| name | auto-prime |
| author | JM Labs |
| description | Auto-generate RAG priming files from client documents (PDFs, HTMLs, Word files). Reads each document, extracts key knowledge, and creates structured priming files with evidence tags. Trigger on: priming, auto-prime, procesar documentos, generar RAG, extract knowledge, documentos del cliente.
|
| allowed-tools | ["Read","Write","Edit","Glob","Grep","Bash"] |
Auto-Priming desde Documentos del Cliente
Every unprocessed document is untapped knowledge. Auto-priming transforms raw documents into structured, queryable knowledge that agents can use.
Purpose
Read all unprocessed documents in the working directory, extract structured knowledge, and generate RAG priming files that agents can reference during content generation.
Procedure
-
List all unprocessed documents (compare against calibration-digest.md to skip already-processed files).
-
For each document, determine type and extraction strategy:
- PDF textbook: Extract unit structure, section patterns, activity types, vocabulary level, assessment formats
- PDF curriculum: Extract destrezas, indicators, competencies, grade mapping
- PDF inserts: Extract cross-cutting themes, integration patterns, frequency rules
- HTML deliverable: Extract architecture decisions, agent specs, process flows, metrics
- Image (taxonomy): Describe levels, verbs, structure visually observed
- Word/text draft: Extract content, identify sections, note style patterns
-
For each document, generate a RAG priming file:
---
source: {filename}
type: {curriculum|textbook|deliverable|insert|taxonomy|draft}
domain: {curriculo|editorial|pedagogia|neurociencia|proceso}
processed_date: {ISO timestamp}
confidence: {alta|media|baja}
---
## TL;DR
{3-5 bullet summary}
## Key Entities
{Names, systems, processes extracted}
## Constraints and Requirements
{Explicit constraints found}
## Evidence
{Key quotes or data points with [METODOLOGIA] tags}
-
Save priming files to references/priming-rag/rag-{domain}-{source-slug}.md
-
Update calibration-digest.md with new priming files and recalculated level.
-
Report: "N documentos procesados.
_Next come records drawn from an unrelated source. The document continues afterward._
(* ===== verification/ByteArrayText.v ===== *)
(** * A ByteArray in hexadecimal, and its end (util/serializer.cpp)

    toStringHex, which prints what toString gives, thirty-two bytes to a line,
    and the destructor, which walks the chain. *)

From Stdlib Require Import Ascii String.
From S2P Require Import Prelude Codec ByteArray Strings.
#[local] Open Scope Z_scope.

(** ** toStringHex *)

(** [<< std::setw(2) << std::setfill('0') << std::hex << x] for an x of at
    most two digits. *)
Definition hex_digit (d : Z) : ascii := ascii_of_N (Z.to_N (if d <? 10 then 48 + d else 87 + d)).
Definition hex (x : Z) : string :=
  if x <? 16 then one (hex_digit x) else one (hex_digit (x / 16)) +:+ one (hex_digit (x mod 16)).
Fixpoint fill (c : ascii) (n : nat) : string := match n with O => "" | S n => String c (fill c n) end.
Definition setw (w : nat) (c : ascii) (s : string) : string := fill c (w - String.length s) +:+ s.

Definition line_end : string := one (ascii_of_nat 10).
Fixpoint hex_loop (cnt : Z) (str : list byte) : string :=
  match str with
  | [] => ""
  | b :: str' =>
      (if (0 <? cnt) && (cnt mod 32 =? 0) then line_end else "") +:+
      setw 2 "0" (hex (byte.unsigned b)) +:+ " " +:+ hex_loop (cnt + 1) str'
  end.
Definition toStringHex `{Platform} : M ByteArray string :=
  str <- toString;; mreturn (hex_loop 0 str).

(** The reading that goes with it: digits in twos, blanks and ends of lines
    between them. *)
Definition hex_value (c : ascii) : option Z :=
  let z := Z.of_N (N_of_ascii c) in
  if (48 <=? z) && (z <=? 57) then Some (z - 48)
  else if (97 <=? z) && (z <=? 102) then Some (z - 87) else None.
Fixpoint unhex (high : option Z) (s : string) : option (list byte) :=
  match s with
  | EmptyString => match high with None => Some [] | Some _ => None end
  | String c s' =>
      match high, hex_value c with
      | None, Some h => unhex (Some h) s'
      | Some h, Some l => bs ← unhex None s'; Some (byte.of_Z (16 * h + l) :: bs)
      | None, None => if bool_decide (c = " "%char ∨ c = ascii_of_nat 10) then unhex None s' else None
      | Some _, None => None
      end
  end.

Definition all_bytes : list byte := byte.of_Z <$> seqZ 0 256.
Lemma all_bytes_elem b : b ∈ all_bytes.
Proof.
  apply list_elem_of_fmap. exists (byte.unsigned b). split; [by rewrite byte.of_Z_unsigned|].
  apply elem_of_seqZ. pose proof (byte.unsigned_range b). lia.
Qed.
(** A property of single bytes that computation decides. *)
Lemma for_all_bytes (P : byte → bool) : forallb P all_bytes = true → ∀ b, P b = true.
Proof. rewrite forallb_forall. intros H b. apply H, list_elem_of_In, all_bytes_elem. Qed.

(** A byte is two digits. *)
Definition two_digits (b : byte) : bool :=
  match setw 2 "0" (hex (byte.unsigned b)) with
  | String c (String d EmptyString) =>
      match hex_value c, hex_value d with
      | Some h, Some l => byte.unsigned b =? 16 * h + l
      | _, _ => false
      end
  | _ => false
  end.
Lemma byte_two_digits b : two_digits b = true.
Proof. revert b. apply for_all_bytes. vm_compute. reflexivity. Qed.
Lemma unhex_byte b rest : unhex None (setw 2 "0" (hex (byte.unsigned b)) +:+ rest) =
  (bs ← unhex None rest; Some (b :: bs)).
Proof.
  pose proof (byte_two_digits b) as H. unfold two_digits in H.
  destruct (setw _ _ _) as [|c [|d [|]]]; try done.
  change (unhex None (String c (String d rest)) = (bs ← unhex None rest; Some (b :: bs))). cbn [unhex].
  destruct (hex_value c) as [h|]; [|done]. destruct (hex_value d) as [l|]; [|done].
  apply Z.eqb_eq in H. rewrite <-H, byte.of_Z_unsigned. done.
Qed.
Lemma unhex_loop cnt bs : unhex None (hex_loop cnt bs) = Some bs.
Proof.
  revert cnt. induction bs as [|b bs IH]; intros cnt; [done|]. cbn [hex_loop].
  assert (E : unhex None (setw 2 "0" (hex (byte.unsigned b)) +:+ " " +:+ hex_loop (cnt + 1) bs) = Some (b :: bs)).
  { rewrite unhex_byte. change (unhex None (" " +:+ hex_loop (cnt + 1) bs)) with (unhex None (hex_loop (cnt + 1) bs)).
    by rewrite IH. }
  destruct ((0 <? cnt) && (cnt mod 32 =? 0)); exact E.
Qed.

(** The text of a ByteArray gives back what is left to read, and changes
    nothing. *)
Theorem hex_roundtrip `{Platform} ba : wf ba →
  ∃ s, toStringHex ba = Ret s ba ∧
    unhex None s = Some (drop (Z.to_nat (pos (abs ba))) (content (abs ba))).
Proof.
  intros W. eexists. split; [|apply (unhex_loop 0)]. unfold toStringHex.
  by rewrite (bind_Ret _ _ _ _ _ (toString_spec ba W)).
Qed.

(** ** The destructor *)

(** The loop over [tmp]: the blocks that [delete m_cur] gave back, in order. *)
Fixpoint delete_loop (fuel : nat) (nodes : list ByteArrayNode) (tmp : option nat) (deleted : list nat) :
    option (list nat) :=
  match tmp with
  | None => Some deleted
  | Some cur =>
      match fuel with
      | O => None
      | S fuel => delete_loop fuel nodes (next_of nodes cur) (deleted ++ [cur])
      end
  end.
(** [m_root] is the first block. *)
Definition ByteArray_delete : M ByteArray (list nat) := λ ba,
  match delete_loop (length (m_nodes ba)) (m_nodes ba) (if decide (m_nodes ba = []) then None else Some 0%nat) [] with
  | None => Fault OutOfFuel
  | Some deleted => Ret deleted (mkByteArray [] None (m_node_size ba) (m_total_size ba) (m_data_size ba)
                                   (m_position ba) (m_ba_endian ba))
  end.

Lemma delete_loop_run nodes k d n : (k + n)%nat = length nodes → (0 < n)%nat →
  delete_loop n nodes (Some k) d = Some (d ++ seq k n).
Proof.
  revert k d. induction n as [|n IH]; intros k d Hl Hn; [lia|]. cbn [delete_loop seq]. unfold next_of.
  destruct (Nat.ltb_spec (S k) (length nodes)) as [H|H].
  - rewrite IH by lia. by rewrite <-app_assoc.
  - assert (n = 0%nat) as -> by lia. done.
Qed.
(** The destructor gives back each block of the chain once. *)
Theorem delete_all ba : wf ba →
  ∃ ba', ByteArray_delete ba = Ret (seq 0 (length (m_nodes ba))) ba' ∧ m_nodes ba' = [].
Proof.
  intros W. pose proof (wf_nonempty ba W) as H. unfold zlen in H. unfold ByteArray_delete.
  rewrite decide_False by (intros E; rewrite E in H; simpl in H; lia).
  rewrite delete_loop_run by lia. eexists. by split.
Qed.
N priming files generados. Nivel: {NUEVO}."
Inputs
| Name | Source | Required |
|---|
| Unprocessed documents | Working directory | Yes |
| calibration-digest.md | Previous calibration | No |
Outputs
| Artifact | Format | Destination |
|---|
| RAG priming files | Markdown | references/priming-rag/ |
| Updated calibration-digest.md | Markdown | Working directory |
Acceptance Criteria
- Every readable document processed (PDFs via Read tool, limited to first 20 pages for large files)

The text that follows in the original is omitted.